Professional Liability Insurance
Professional liability insurance (PLI) is a type of liability coverage that protects your business against claims of negligence or malpractice. Such claims are common in the worlds of medicine and finance, so you’ll certainly want full coverage if you’re running a medical practice or accounting firm. It’s important to note that an insurance company won’t cover criminal charges under this type of plan, so it’s crucial to pay attention to the wording of your contract.
You may not need such comprehensive coverage if your type of business isn’t generally open to negligence claims. You’ll still need general liability insurance, however. This covers you in case of claims that your business operations resulted in personal injury, property damage, or loss of property. If a customer slips and sustains a bodily injury in your store, for example, they may be able to file a lawsuit to try and hold your business responsible for their medical expenses. Issues like this are compounded even further when personal injury results in a loss of life. You can’t afford to cover these costs out of pocket, so ensure that you have liability coverage before you even open.
Workers’ Compensation Insurance
This kind of coverage is needed for the vast majority of businesses that hire employees. Unless you’re an absolute business superhero, yours likely falls into this category. Worker’s comp is used to cover employees who have injuries at work or who suffer from work-related illnesses. Benefits can include paying for medical care, disability payments, vocational rehabilitation, or even death benefits in case of a catastrophic injury that leads to death. State laws generally require that businesses carry some level of workers’ compensation insurance.

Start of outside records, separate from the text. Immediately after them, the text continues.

(** C1, as the code has it. A valid container with at least one string
    makes the full round trip when the text document can hold what was
    extracted: the description is one line, every extracted string is
    empty or made of lines that are not blank, have no white space at
    either end, do not open with a bracket and hold no carriage return,
    every extracted string comes back from the codec, [int] reads the
    decimal numbers the document carries, and the rebuilt content fits the
    32-bit [contentLength]. Then extraction yields [stringCount] strings,
    the document written rebuilds the container, and the rebuilt container
    extracts to the same document and strings; a string of several such
    lines is put together again by the line-accumulation rule. *)
Theorem C1_round_trip_of_safe_strings (scw : bytes) :
  valid_container scw ->
  1 <= string_count scw ->
  single_line (description scw) = true ->
  Forall (fun s => document_safe s = true) (decoded_strings scw) ->
  Forall codec_stable (decoded_strings scw) ->
  (forall i, 1 <= i <= string_count scw \/ i = text_count scw ->
             int (str_int i) = Ok i) ->
  rebuilt_size scw (decoded_strings scw) < 2 ^ 31 ->
  round_trip_fixed_point scw
  /\ (forall s, document_safe s = true -> s <> [] ->
                accumulate [] (split_nl s) = s).
Proof.
  intros Hvalid Hsc1 Hdesc Hsafe Hstable Hint Hsize.
  split.
  2: { intros s Hs Hne. apply accumulate_split.
       unfold document_safe in Hs.
       rewrite bool_decide_eq_false_2 in Hs by exact Hne. exact Hs. }
  intros doc ss0 Hex.
  destruct (regions_valid scw Hvalid) as [Hidxlen Hcmdlen].
  destruct Hvalid as (Hcc & Hsc & Hac & Hcs & Hcl & Hcontent).
  pose proof (extracted_inv _ _ _ Hex) as Hable.
  rewrite (extract_valid scw Hcc Hsc Hac Hcs Hable) in Hex.
  injection Hex as <- <-.
  set (ss := decoded_strings scw) in *.
  assert (Hlenss : len ss = string_count scw).
  { unfold ss, decoded_strings, len. rewrite length_map, length_seqZ. lia. }
  split; [exact Hlenss|].
  destruct Hable as (Hlong & Hmagic & Htc & Hidx).
  assert (Hisz : index_table_size scw
                 = (command_count scw + string_count scw + addon_count scw)
                   * 8) by reflexivity.
  assert (Hlen : (452 <= length scw)%nat).
  { unfold content_region, len in Hidx. rewrite length_drop in Hidx.
    lia. }
  set (es := map encoded ss).
  set (n := Z.to_nat (string_count scw)).
  set (o := Z.to_nat (command_count scw * 8)).
  assert (Hes : length es = n)
    by (unfold es, n; rewrite length_map; unfold len in Hlenss; lia).
  assert (Hfit : (o + 8 * n <= length (index_region scw))%nat) by lia.
  set (new_index := take o (index_region scw)
                    ++ index_entries 0 (take n es)
                    ++ drop (o + 8 * n) (index_region scw)).
  assert (Hnewlen : length new_index = length (index_region scw)).
  { unfold new_index.
    rewrite !length_app, length_index_entries, !length_take, length_drop.
    lia. }
  set (new_content := new_index ++ command_region scw ++ concat es
                      ++ addon_region scw).
  assert (Hcontent_len : len new_content = rebuilt_size scw ss).
  { unfold new_content, rebuilt_size, len. fold es.
    rewrite !length_app, Hnewlen. lia. }
  pose proof (len_nonneg new_content) as Hnn.
  pose proof (len_nonneg (concat es)) as Hnn_es.
  assert (Hes_le : len (concat es) <= len new_content).
  { unfold new_content. rewrite !len_app.
    pose proof (len_nonneg new_index).
    pose proof (len_nonneg (command_region scw)).
    pose proof (len_nonneg (addon_region scw)). lia. }
  set (out := (take 24 scw ++ le_encode 4 (len new_content)
               ++ take 24 (drop 28 scw) ++ le_encode 4 (len (concat es))
               ++ take 396 (drop 56 scw)) ++ new_content).
  destruct (parse_written_document (string_count scw) (text_count scw)
              (description scw) ss Hdesc Hsafe)
    as (h & Hparse & Hh_sc & Hh_tc).
  { intros i Hi. apply Hint. lia. }
  assert (Hrun : Writer.process_scw scw
                   (Extractor.document (string_count scw) (text_count scw)
                      (description scw) ss) = Writer.Written out).
  { apply rebuild_process_scw.
    refine (Rebuild _ scw _ out h ss es new_index _
              Hlen Hcl Hparse _ _ _ _ _ _ _ eq_refl).
    - intros ->. rewrite lookup_empty in Hh_sc. discriminate.
    - intros Hnil. rewrite Hnil in Hlenss. cbn in Hlenss.
      unfold len in Hlenss. cbn in Hlenss. lia.
    - unfold Writer.declared. rewrite Hh_sc. apply Hint. lia.
    - unfold Writer.declared. rewrite Hh_tc. apply Hint. auto.
    - apply encode_strings_eq.
    - replace (seqZ 0 (string_count scw)) with (seqZ 0 (Z.of_nat n))
        by (unfold n; rewrite Z2Nat.id by lia; reflexivity).
      pose proof (update_index_run (command_count scw) es n Hcc 0
                    (index_region scw) 0 ltac:(lia) ltac:(lia)) as Hupd.
      cbv zeta in Hupd. rewrite Z.add_0_r in Hupd.
      change (Z.to_nat 0) with 0%nat in Hupd. rewrite drop_0 in Hupd.
      fold o in Hupd.
      apply Hupd; [lia|lia|]. rewrite firstn_all2 by lia. lia.
    - fold new_content. apply patched_header_ok; [exact Hlen|lia|lia]. }
  exists out, (Extractor.document (string_count scw) (text_count scw)
                 (description scw) ss).
  split; [exact Hrun|].
  destruct (header_parts scw out _ _ new_content Hlen
              (length_le_encode 4 _) (length_le_encode 4 _) eq_refl)
    as (Hframe & _ & _ & Hhead & Hrest).
  destruct (frame_fields scw out Hframe)
    as (Fcc & Fsc & Fac & Fcs & Ftc & Fmagic & Fdesc).
  assert (Hout_len : (452 <= length out)%nat).
  { rewrite <- (take_drop 452 out), length_app, Hhead.
    rewrite !length_app, !length_take, !length_drop, !length_le_encode. lia. }
  assert (Hable' : extractable out).
  { unfold extractable, index_table_size, content_region.
    rewrite Fmagic, Ftc, Fcc, Fsc, Fac, Hrest.
    repeat split; try assumption; try lia.
    rewrite <- Hisz. unfold new_content. rewrite len_app.
    pose proof (len_nonneg (command_region scw ++ concat es
                            ++ addon_region scw)).
    unfold len at 1. rewrite Hnewlen. lia. }
  rewrite (extract_valid out) by (rewrite ?Fcc, ?Fsc, ?Fac, ?Fcs; assumption).
  assert (Hdesc' : description out = description scw)
    by (unfold description; rewrite Fdesc; reflexivity).
  assert (Hstrings : decoded_strings out = ss).
  { unfold decoded_strings. rewrite Fsc, <- Hlenss.
    apply map_seqZ_lookup. intros i s Hs.
    assert (Hi : (i < n)%nat)
      by (apply lookup_lt_Some in Hs; unfold len in Hlenss; lia).
    assert (Hlook : es !! i = Some (encoded s))
      by (unfold es; rewrite list_lookup_fmap, Hs; reflexivity).
    assert (Hrange : entries_in_range 0 (take n es)).
    { apply entries_in_range_bound; [lia|].
      rewrite firstn_all2 by lia. lia. }
    destruct (closed_entries scw out es _ _ _ Hlen Hcc
                (length_le_encode 4 _) (length_le_encode 4 _)
                Hfit ltac:(lia) Hrange eq_refl i (encoded s) Hi Hlook)
      as [Hstart Hlength].
    unfold string_of_entry, string_region_start, index_table_size,
      header_length.
    rewrite Hstart, Hlength, Fcc, Fsc, Fac, Fcs, <- Hisz.
    unfold octets_at.
    replace (Z.to_nat (452 + index_table_size scw + command_size scw
                       + len (concat (take i es))))
      with (452 + (length new_index + length (command_region scw)
                   + length (concat (take i es))))%nat
      by (unfold len; lia).
    rewrite <- drop_drop, Hrest. unfold new_content.
    rewrite <- drop_drop, app_assoc, <- length_app, drop_app_length.
    unfold len. rewrite Nat2Z.id, concat_slice by exact Hlook.
    rewrite Forall_forall in Hstable.
    specialize (Hstable s (list_elem_of_lookup_2 _ _ _ Hs)).
    unfold codec_stable in Hstable.
    unfold Extractor.decode_string. rewrite Hstable. reflexivity. }
  rewrite Fsc, Ftc, Hdesc', Hstrings. reflexivity.
Qed.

You wouldn’t want collision insurance left off of a car that would be costly to repair or replace, and you don’t want to leave insurance off of your valuable building and equipment either. Whether you own your business space or you’re renting it, property insurance is a no-brainer. This insurance protects your equipment, furniture, inventory, and more in the event of fires or other unforeseen events.
It is important to note that buildings may not be covered automatically for less common events like floods or earthquakes. If your building is in an area prone to such occurrences, you’ll likely need to purchase more comprehensive coverage. Always consider the area you’re in, the kind of business you’re running, and the level of protection you’re likely to need to determine if you have the best level of business coverage for your situation.